# BRIEF:
Beginning at the line that includes "(update_row (AssignmentParticipation.pk self)" in the entries below, print each line exactly as it appears, through the last one.

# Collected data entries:
(** X7. The samples depend on a unit's [Name] and [ActiveState] only: two
    listings that agree on these two fields, unit by unit, give the same
    run, whatever their descriptions, load states and sub-states. *)
Theorem collectUnitStatusMetrics_reads_two_fields units1 units2 s :
  map read_fields units1 = map read_fields units2 ->
  collectUnitStatusMetrics units1 s = collectUnitStatusMetrics units2 s.
Proof.
  unfold collectUnitStatusMetrics.
  revert units2 s. induction units1 as [|u1 units1 IH]; intros [|u2 units2] s H;
    try discriminate H; [reflexivity|].
  cbn [map] in H. injection H as Hn Ha Hrest.
  cbn [range]. rewrite Hn, Ha.
  apply bind_cong. intros _ s1. now apply IH.
Qed.

Lemma collectUnitStatusMetrics_reads_two_fields_example :
  let s := example_state (example_manager [] [] None "" None) in
  collectUnitStatusMetrics
    [{| dbus.Name := "sshd.service"; dbus.Description := "OpenSSH server";
        dbus.LoadState := "loaded"; dbus.ActiveState := "active";
        dbus.SubState := "running" |}] s =
  collectUnitStatusMetrics
    [{| dbus.Name := "sshd.service"; dbus.Description := "";
        dbus.LoadState := "masked"; dbus.ActiveState := "active";
        dbus.SubState := "exited" |}] s.
Proof.
  apply (collectUnitStatusMetrics_reads_two_fields
           [{| dbus.Name := "sshd.service"; dbus.Description := "OpenSSH server";
               dbus.LoadState := "loaded"; dbus.ActiveState := "active";
               dbus.SubState := "running" |}]
           [{| dbus.Name := "sshd.service"; dbus.Description := "";
               dbus.LoadState := "masked"; dbus.ActiveState := "active";
               dbus.SubState := "exited" |}]).
  reflexivity.
Defined.
(** * ImageFeed: feeds and image uploads (app/main.py)

    A shallow embedding of the four request handlers of the ImageFeed
    service ([create_feed], [get_feed], [upload_image], [list_images])
    together with the parts of their environment that they observe:

    - the two tables [feeds] and [images], as lists of rows in insertion
      order, with what [db.commit()] refuses: a primary key that is
      taken, a text value with the character NUL;
    - the local filesystem touched by [os.makedirs] and [open(.., "wb")],
      as a finite map from resolved paths to directory or file nodes,
      with the length limits of path strings;
    - the values drawn from outside the program ([uuid.uuid4],
      [datetime.utcnow]), supplied per request by an [Env] record.

    Exceptions are values; every handler is a function from the world
    before the request to a result and the world after it. *)

From Stdlib Require Import ZArith NArith Ascii Lia.
From Stdlib Require Import Init.Byte.
From stdpp Require Import base option list strings gmap fin_maps.

(* ===================================================================== *)
(** ** Identifiers: [uuid.UUID] *)
(* ===================================================================== *)

(** A [uuid.UUID] is its 128-bit integer ([UUID.int]).  [str(u)] is
    ['%032x' % int], cut into groups of 8-4-4-4-12 digits.  The type does
    not carry the bound; [valid] states it where a statement needs it. *)
Module Uuid.

Definition t := N.

Definition valid (u : t) : Prop := (u < 2 ^ 128)%N.

Definition hex_digit (d : N) : ascii :=
  match d with
  | 0 => "0" | 1 => "1" | 2 => "2" | 3 => "3" | 4 => "4"
  | 5 => "5" | 6 => "6" | 7 => "7" | 8 => "8" | 9 => "9"
  | 10 => "a" | 11 => "b" | 12 => "c" | 13 => "d" | 14 => "e"
  | _ => "f"
  end%N%char.

(** The [k] low hexadecimal digits of [n], most significant first. *)
Fixpoint hex_digits (k : nat) (n : N) : string :=
  match k with
  | O => ""
  | S k' => hex_digits k' (n / 16)%N +:+ String (hex_digit (n mod 16)%N) ""
  end.

Definition hex (u : t) : string := hex_digits 32 u.

Definition hyphenate (h : string) : string :=
  String.substring 0 8 h +:+ "-" +:+ String.substring 8 4 h +:+ "-" +:+
  String.substring 12 4 h +:+ "-" +:+ String.substring 16 4 h +:+ "-" +:+
  String.substring 20 12 h.

Definition str (u : t) : string := hyphenate (hex u).

(** The inverses, used to show that [str] loses nothing. *)
Definition hex_val (c : ascii) : N :=
  match c with
  | "0" => 0 | "1" => 1 | "2" => 2 | "3" => 3 | "4" => 4
  | "5" => 5 | "6" => 6 | "7" => 7 | "8" => 8 | "9" => 9
  | "a" => 10 | "b" => 11 | "c" => 12 | "d" => 13 | "e" => 14
  | _ => 15
  end%char%N.

Definition unhyphenate (s : string) : string :=
  String.substring 0 8 s +:+ String.substring 9 4 s +:+
  String.substring 14 4 s +:+ String.substring 19 4 s +:+
  String.substring 24 12 s.

End Uuid.

Abbreviation UUID := Uuid.t.

(* ===================================================================== *)
(** ** The filesystem seen by [os.makedirs] and [open] *)
(* ===================================================================== *)

(** A resolved location is the list of its components from the root
    directory.  The model is a POSIX name space without symbolic links
    and permissions: a location is a directory, a regular file with its
    bytes, or absent.  The root is always a directory. *)
Abbreviation location := (list string).

Inductive node :=
| Dir
| File (data : list byte).

Record FS := {
  nodes : gmap location node;
  cwd : location;                   (* the working directory of the process *)
}.

Definition fs_node (m : gmap location node) (p : location) : option node :=
  match p with
  | [] => Some Dir
  | _ => m !! p
  end.

Definition parent (p : location) : location := removelast p.

(** [s.split("/")]: the components of a path string. *)
Fixpoint split_slash (s : string) : list string :=
  match s with
  | EmptyString => [EmptyString]
  | String c s' =>
      if Ascii.eqb c "/" then EmptyString :: split_slash s'
      else match split_slash s' with
           | [] => [String c EmptyString]       (* never: a split is not empty *)
           | h :: t => String c h :: t
           end
  end.
End AssignmentParticipation.


(** ** The persisted state *)

(** The tables the modelled operations read and write.  [banned_users] is
    the through table of the many-to-many field [Assignment.banned_users]:
    pairs of an assignment id and a profile id. *)
Record DB : Type := mkDB {
  assignments : list Assignment.t;
  participations : list AssignmentParticipation.t;
  submissions : list AssignmentSubmission.t;
  ratings : list Rating.t;
  profiles : list Profile.t;
  banned_users : gset (Z * Z)
}.

Definition set_participations (ps : list AssignmentParticipation.t) (d : DB) : DB :=
  mkDB (assignments d) ps (submissions d) (ratings d) (profiles d) (banned_users d).

Definition set_ratings (rs : list Rating.t) (d : DB) : DB :=
  mkDB (assignments d) (participations d) (submissions d) rs (profiles d) (banned_users d).

Definition set_profiles (us : list Profile.t) (d : DB) : DB :=
  mkDB (assignments d) (participations d) (submissions d) (ratings d) us (banned_users d).

Definition set_banned_users (b : gset (Z * Z)) (d : DB) : DB :=
  mkDB (assignments d) (participations d) (submissions d) (ratings d) (profiles d) b.

(** *** Queries *)

(** The [range] lookup is SQL [BETWEEN]: both bounds are included, and a
    comparison with NULL matches no row. *)
Definition between (lo hi t : Z) : bool := (lo <=? t) && (t <=? hi).

Definition end_time_range (lo : option Z) (hi : Z) (a : Assignment.t) : bool :=
  match lo, Assignment.end_time a with
  | Some l, Some e => between l hi e
  | _, _ => false
  end.

(** The assignment a foreign key points to. *)
Definition assignment_of (d : DB) (id : Z) : option Assignment.t :=
  List.find (fun a => Assignment.pk a =? id) (assignments d).

(** [Rating.objects.filter(assignment__end_time__range=(lo, hi))]: the
    join of a rating with its assignment. *)
Definition rating_in_range (lo : option Z) (hi : Z) (d : DB) (r : Rating.t) : bool :=
  match assignment_of d (Rating.assignment r) with
  | Some a => end_time_range lo hi a
  | None => false
  end.

(** [.delete()] on that queryset. *)
Definition Rating_delete_range (lo : option Z) (hi : Z) (d : DB) : result DB :=
  Val (set_ratings
         (List.filter (fun r => negb (rating_in_range lo hi d r)) (ratings d)) d).

(** [order_by('end_time')]: ascending, NULLs first; rows with equal keys
    come in an order the query does not fix. *)
Definition end_time_leb (a b : Assignment.t) : bool :=
  match Assignment.end_time a, Assignment.end_time b with
  | Some x, Some y => x <=? y
  | None, _ => true
  | Some _, None => false
  end.

Definition end_time_le (a b : Assignment.t) : Prop := end_time_leb a b = true.

(** Both assignments have an end and the first ends no later than the
    second. *)
Definition ends_no_later (a b : Assignment.t) : Prop :=
  exists x y, Assignment.end_time a = Some x /\ Assignment.end_time b = Some y /\ x <= y.

#[global] Instance end_time_le_dec (a b : Assignment.t) : Decision (end_time_le a b).
Proof. unfold end_time_le. apply bool_eq_dec. Defined.

(** [Assignment.objects.filter(is_rated=True, end_time__range=(lo, hi))]
    and the same queryset ordered by [end_time]. *)
Definition rated_in_range (lo : option Z) (hi : Z) (d : DB) : list Assignment.t :=
  List.filter (fun a => Assignment.is_rated a && end_time_range lo hi a)
              (assignments d).

Definition rated_in_range_ordered (lo : option Z) (hi : Z) (d : DB) : list Assignment.t :=
  merge_sort end_time_le (rated_in_range lo hi d).

(** [assignment.ratings.exists()]. *)
Definition ratings_exists (a : Assignment.t) (d : DB) : bool :=
  existsb (fun r => Rating.assignment r =? Assignment.pk a) (ratings d).

(** [participation.submissions]: the submission rows of a participation. *)
Definition submissions_of (self : AssignmentParticipation.t) (d : DB)
  : list AssignmentSubmission.t :=
  List.filter
    (fun s => AssignmentSubmission.participation s =? AssignmentParticipation.pk self)
    (submissions d).

(** *** Writes *)

Definition participation_exists (self : AssignmentParticipation.t) (d : DB) : bool :=
  existsb (fun r => AssignmentParticipation.pk r =? AssignmentParticipation.pk self)
          (participations d).

(** A table of participations with [f] applied to the rows of primary key
    [k]: what an UPDATE of that row does. *)
Definition update_row (k : Z)
    (f : AssignmentParticipation.t -> AssignmentParticipation.t)
    (rows : list AssignmentParticipation.t) : list AssignmentParticipation.t :=
  List.map (fun r => if AssignmentParticipation.pk r =? k then f r else r) rows.

(** The rows of primary key [pk p] exist and all hold [p]. *)
Definition stored (p : AssignmentParticipation.t) (d : DB) : Prop :=
  participation_exists p d = true /\
  forall r, In r (participations d) ->
            AssignmentParticipation.pk r = AssignmentParticipation.pk p -> r = p.

(** [self.save()]: the row with this primary key is overwritten, or the
    row is inserted when there is none. *)
Definition Participation_save (self : AssignmentParticipation.t) (d : DB) : result DB :=
  if participation_exists self d then
    Val (set_participations
           (update_row (AssignmentParticipation.pk self) (fun _ => self)
                       (participations d)) d)
  else Val (set_participations (participations d ++ [self]) d).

# TASK OUTPUT:
           (update_row (AssignmentParticipation.pk self) (fun _ => self)
                       (participations d)) d)
  else Val (set_participations (participations d ++ [self]) d).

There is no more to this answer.